**Try it**
Copy the records below without altering a single word.

Collected data
------------------------------------------------
(** A call into the world. *)
Definition lift {A} (m : M W A) : M Pass A := λ p,
  let '(a, w) := m (p_world p) in (a, mkPass w (p_routes p)).

Definition routeFor (router node : string) : M Pass (result string) :=
  p ← get;
  match p_routes p !! node with
  | Some a => mret a
  | None =>
      a ← lift (route node router);
      _ ← modify (λ p, mkPass (p_world p) (<[node := a]> (p_routes p)));
      mret a
  end.

Definition budgetAllows (w : W) : bool :=
  match w_left w with None => true | Some rest => stageRPCBudget + transferRPCBudget <? rest end.

(** ** Sentences *)

Definition refusalReason (nodeID refusal detail : string) : string :=
  let r := Trim refusal in let r := if String.eqb r EmptyString then "refused" else r in
  let d := Trim detail in let d := if String.eqb d EmptyString then "no detail given" else d in
  nodeID +:+ " refused to stage it (" +:+ r +:+ "): " +:+ d.

Definition transferReason (nodeID : string) (ack : TransferAck) : string :=
  let r := Trim (x_Refusal ack) in let r := if String.eqb r EmptyString then "refused" else r in
  let r := if String.eqb (x_DestinationCode ack) EmptyString then r else r +:+ ", destination said " +:+ x_DestinationCode ack in
  let d := Trim (x_Detail ack) in let d := if String.eqb d EmptyString then "no detail given" else d in
  nodeID +:+ " could not upload it (" +:+ r +:+ "): " +:+ d.

Definition silenceReason (o : fanOutOpts) (node : string) : M Pass string :=
  let offline := "node " +:+ node +:+ " is OFFLINE: no agent answered the staging request on the bus, so nothing could copy this volume. " +:+
    "§4.4: an app whose node is offline at backup time has a FAILED backup, not a skipped one" in
  if o_Nodes o then
    why ← lift (w_ExplainNoResponder node);
    if n_Online why then
      mret (n_String why +:+ ". Nothing could copy this volume, so this app's backup is FAILED, not skipped — §4.4 as for an offline node, though this node is NOT offline")
    else if negb (n_SilenceOffline why) || negb (n_StatusOffline why) then
      mret (n_String why +:+ ". Nothing could copy this volume, so this app's backup is FAILED, not skipped — §4.4 as for an offline node")
    else mret offline
  else mret offline.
------------------------------------------------
**Answer section**
(** A call into the world. *)
Definition lift {A} (m : M W A) : M Pass A := λ p,
  let '(a, w) := m (p_world p) in (a, mkPass w (p_routes p)).

Definition routeFor (router node : string) : M Pass (result string) :=
  p ← get;
  match p_routes p !! node with
  | Some a => mret a
  | None =>
      a ← lift (route node router);
      _ ← modify (λ p, mkPass (p_world p) (<[node := a]> (p_routes p)));
      mret a
  end.

Definition budgetAllows (w : W) : bool :=
  match w_left w with None => true | Some rest => stageRPCBudget + transferRPCBudget <? rest end.

(** ** Sentences *)

Definition refusalReason (nodeID refusal detail : string) : string :=
  let r := Trim refusal in let r := if String.eqb r EmptyString then "refused" else r in
  let d := Trim detail in let d := if String.eqb d EmptyString then "no detail given" else d in
  nodeID +:+ " refused to stage it (" +:+ r +:+ "): " +:+ d.

Definition transferReason (nodeID : string) (ack : TransferAck) : string :=
  let r := Trim (x_Refusal ack) in let r := if String.eqb r EmptyString then "refused" else r in
  let r := if String.eqb (x_DestinationCode ack) EmptyString then r else r +:+ ", destination said " +:+ x_DestinationCode ack in
  let d := Trim (x_Detail ack) in let d := if String.eqb d EmptyString then "no detail given" else d in
  nodeID +:+ " could not upload it (" +:+ r +:+ "): " +:+ d.

Definition silenceReason (o : fanOutOpts) (node : string) : M Pass string :=
  let offline := "node " +:+ node +:+ " is OFFLINE: no agent answered the staging request on the bus, so nothing could copy this volume. " +:+
    "§4.4: an app whose node is offline at backup time has a FAILED backup, not a skipped one" in
  if o_Nodes o then
    why ← lift (w_ExplainNoResponder node);
    if n_Online why then
      mret (n_String why +:+ ". Nothing could copy this volume, so this app's backup is FAILED, not skipped — §4.4 as for an offline node, though this node is NOT offline")
    else if negb (n_SilenceOffline why) || negb (n_StatusOffline why) then
      mret (n_String why +:+ ". Nothing could copy this volume, so this app's backup is FAILED, not skipped — §4.4 as for an offline node")
    else mret offline
  else mret offline.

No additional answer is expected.